§ **WORK ITEM**
Print the first line of the data below and every one after it, through the line containing "(** ** The ring file *)", exactly as written.

[[ EXCERPTED DATA, beginning ]]

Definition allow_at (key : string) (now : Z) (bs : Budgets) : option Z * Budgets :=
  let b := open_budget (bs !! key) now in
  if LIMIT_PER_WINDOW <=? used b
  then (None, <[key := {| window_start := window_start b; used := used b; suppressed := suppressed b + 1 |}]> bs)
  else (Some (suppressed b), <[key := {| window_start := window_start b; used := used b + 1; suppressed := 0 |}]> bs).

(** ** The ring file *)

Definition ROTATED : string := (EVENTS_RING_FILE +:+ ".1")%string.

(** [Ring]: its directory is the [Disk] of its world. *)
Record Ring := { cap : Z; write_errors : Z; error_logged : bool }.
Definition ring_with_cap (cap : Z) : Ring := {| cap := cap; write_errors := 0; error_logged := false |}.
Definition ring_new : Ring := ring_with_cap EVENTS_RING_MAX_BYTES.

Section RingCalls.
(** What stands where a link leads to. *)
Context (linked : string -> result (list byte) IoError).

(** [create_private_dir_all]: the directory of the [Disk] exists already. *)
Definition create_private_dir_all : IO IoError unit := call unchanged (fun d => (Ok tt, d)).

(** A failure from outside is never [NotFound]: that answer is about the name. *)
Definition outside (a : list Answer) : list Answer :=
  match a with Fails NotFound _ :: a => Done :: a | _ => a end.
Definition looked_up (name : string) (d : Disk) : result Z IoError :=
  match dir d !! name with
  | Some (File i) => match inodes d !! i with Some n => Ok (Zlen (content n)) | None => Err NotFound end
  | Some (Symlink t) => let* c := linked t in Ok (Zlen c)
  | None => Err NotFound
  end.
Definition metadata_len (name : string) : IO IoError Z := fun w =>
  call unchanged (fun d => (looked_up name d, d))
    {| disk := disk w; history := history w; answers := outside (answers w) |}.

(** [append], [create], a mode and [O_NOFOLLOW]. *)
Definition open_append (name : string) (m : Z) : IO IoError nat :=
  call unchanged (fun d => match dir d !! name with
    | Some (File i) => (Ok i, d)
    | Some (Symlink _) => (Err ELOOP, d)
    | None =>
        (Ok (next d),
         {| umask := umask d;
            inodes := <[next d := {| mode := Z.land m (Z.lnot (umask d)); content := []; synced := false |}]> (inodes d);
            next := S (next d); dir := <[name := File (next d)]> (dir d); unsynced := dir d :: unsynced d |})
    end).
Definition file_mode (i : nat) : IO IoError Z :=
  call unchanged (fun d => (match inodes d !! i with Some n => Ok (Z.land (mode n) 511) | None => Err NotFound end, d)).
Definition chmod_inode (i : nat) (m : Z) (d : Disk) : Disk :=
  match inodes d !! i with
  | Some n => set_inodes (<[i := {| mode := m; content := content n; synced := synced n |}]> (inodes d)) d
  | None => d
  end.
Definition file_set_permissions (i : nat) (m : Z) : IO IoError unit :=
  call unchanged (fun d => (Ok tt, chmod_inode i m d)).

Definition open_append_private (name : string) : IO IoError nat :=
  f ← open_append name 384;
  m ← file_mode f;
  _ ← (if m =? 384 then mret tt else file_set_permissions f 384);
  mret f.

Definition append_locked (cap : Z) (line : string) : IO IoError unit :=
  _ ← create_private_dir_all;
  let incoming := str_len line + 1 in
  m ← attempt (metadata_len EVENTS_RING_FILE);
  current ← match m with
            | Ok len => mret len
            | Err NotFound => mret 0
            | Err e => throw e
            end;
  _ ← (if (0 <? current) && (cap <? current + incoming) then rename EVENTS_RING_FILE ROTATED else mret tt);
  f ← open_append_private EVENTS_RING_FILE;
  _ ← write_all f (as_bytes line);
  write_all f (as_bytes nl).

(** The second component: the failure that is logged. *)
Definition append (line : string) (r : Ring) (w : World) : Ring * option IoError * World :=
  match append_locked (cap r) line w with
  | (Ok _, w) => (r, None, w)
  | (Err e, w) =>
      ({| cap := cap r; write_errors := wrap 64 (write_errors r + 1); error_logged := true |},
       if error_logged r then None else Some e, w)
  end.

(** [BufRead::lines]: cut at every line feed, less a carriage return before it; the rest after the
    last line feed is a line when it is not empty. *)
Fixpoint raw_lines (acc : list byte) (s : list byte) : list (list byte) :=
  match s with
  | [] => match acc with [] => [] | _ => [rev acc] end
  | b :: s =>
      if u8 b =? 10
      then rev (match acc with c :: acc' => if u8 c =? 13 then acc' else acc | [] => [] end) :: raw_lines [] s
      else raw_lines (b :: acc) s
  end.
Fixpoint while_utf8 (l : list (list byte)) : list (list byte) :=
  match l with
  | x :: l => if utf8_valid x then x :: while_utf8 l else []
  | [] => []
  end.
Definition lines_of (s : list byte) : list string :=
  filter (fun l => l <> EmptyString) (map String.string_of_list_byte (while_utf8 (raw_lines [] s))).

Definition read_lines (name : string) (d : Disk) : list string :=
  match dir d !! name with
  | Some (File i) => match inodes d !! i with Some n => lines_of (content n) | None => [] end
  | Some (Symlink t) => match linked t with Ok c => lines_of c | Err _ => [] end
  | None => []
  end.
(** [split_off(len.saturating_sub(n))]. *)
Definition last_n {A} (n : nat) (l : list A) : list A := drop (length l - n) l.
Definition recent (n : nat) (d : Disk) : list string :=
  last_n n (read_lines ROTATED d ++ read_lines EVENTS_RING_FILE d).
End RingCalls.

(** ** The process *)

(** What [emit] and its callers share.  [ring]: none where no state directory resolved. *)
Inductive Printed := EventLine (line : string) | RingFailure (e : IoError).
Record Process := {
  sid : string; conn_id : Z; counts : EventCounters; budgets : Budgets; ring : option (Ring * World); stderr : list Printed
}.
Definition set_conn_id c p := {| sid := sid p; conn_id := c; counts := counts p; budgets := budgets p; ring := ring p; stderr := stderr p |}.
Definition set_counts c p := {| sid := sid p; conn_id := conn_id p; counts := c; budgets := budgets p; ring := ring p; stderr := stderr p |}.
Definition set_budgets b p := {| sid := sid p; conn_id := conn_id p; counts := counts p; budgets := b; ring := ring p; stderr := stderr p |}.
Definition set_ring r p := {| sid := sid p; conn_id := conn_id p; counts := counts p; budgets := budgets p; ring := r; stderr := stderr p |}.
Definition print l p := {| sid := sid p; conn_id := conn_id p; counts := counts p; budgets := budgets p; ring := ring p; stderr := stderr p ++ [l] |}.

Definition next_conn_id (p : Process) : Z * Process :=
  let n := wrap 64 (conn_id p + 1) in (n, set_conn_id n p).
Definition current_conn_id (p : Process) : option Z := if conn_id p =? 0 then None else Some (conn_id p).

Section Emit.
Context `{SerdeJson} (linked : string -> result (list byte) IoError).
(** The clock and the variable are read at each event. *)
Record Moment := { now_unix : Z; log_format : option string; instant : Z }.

[[ EXCERPTED DATA, end ]]

§ **TASK RESPONSE**
Definition allow_at (key : string) (now : Z) (bs : Budgets) : option Z * Budgets :=
  let b := open_budget (bs !! key) now in
  if LIMIT_PER_WINDOW <=? used b
  then (None, <[key := {| window_start := window_start b; used := used b; suppressed := suppressed b + 1 |}]> bs)
  else (Some (suppressed b), <[key := {| window_start := window_start b; used := used b + 1; suppressed := 0 |}]> bs).

(** ** The ring file *)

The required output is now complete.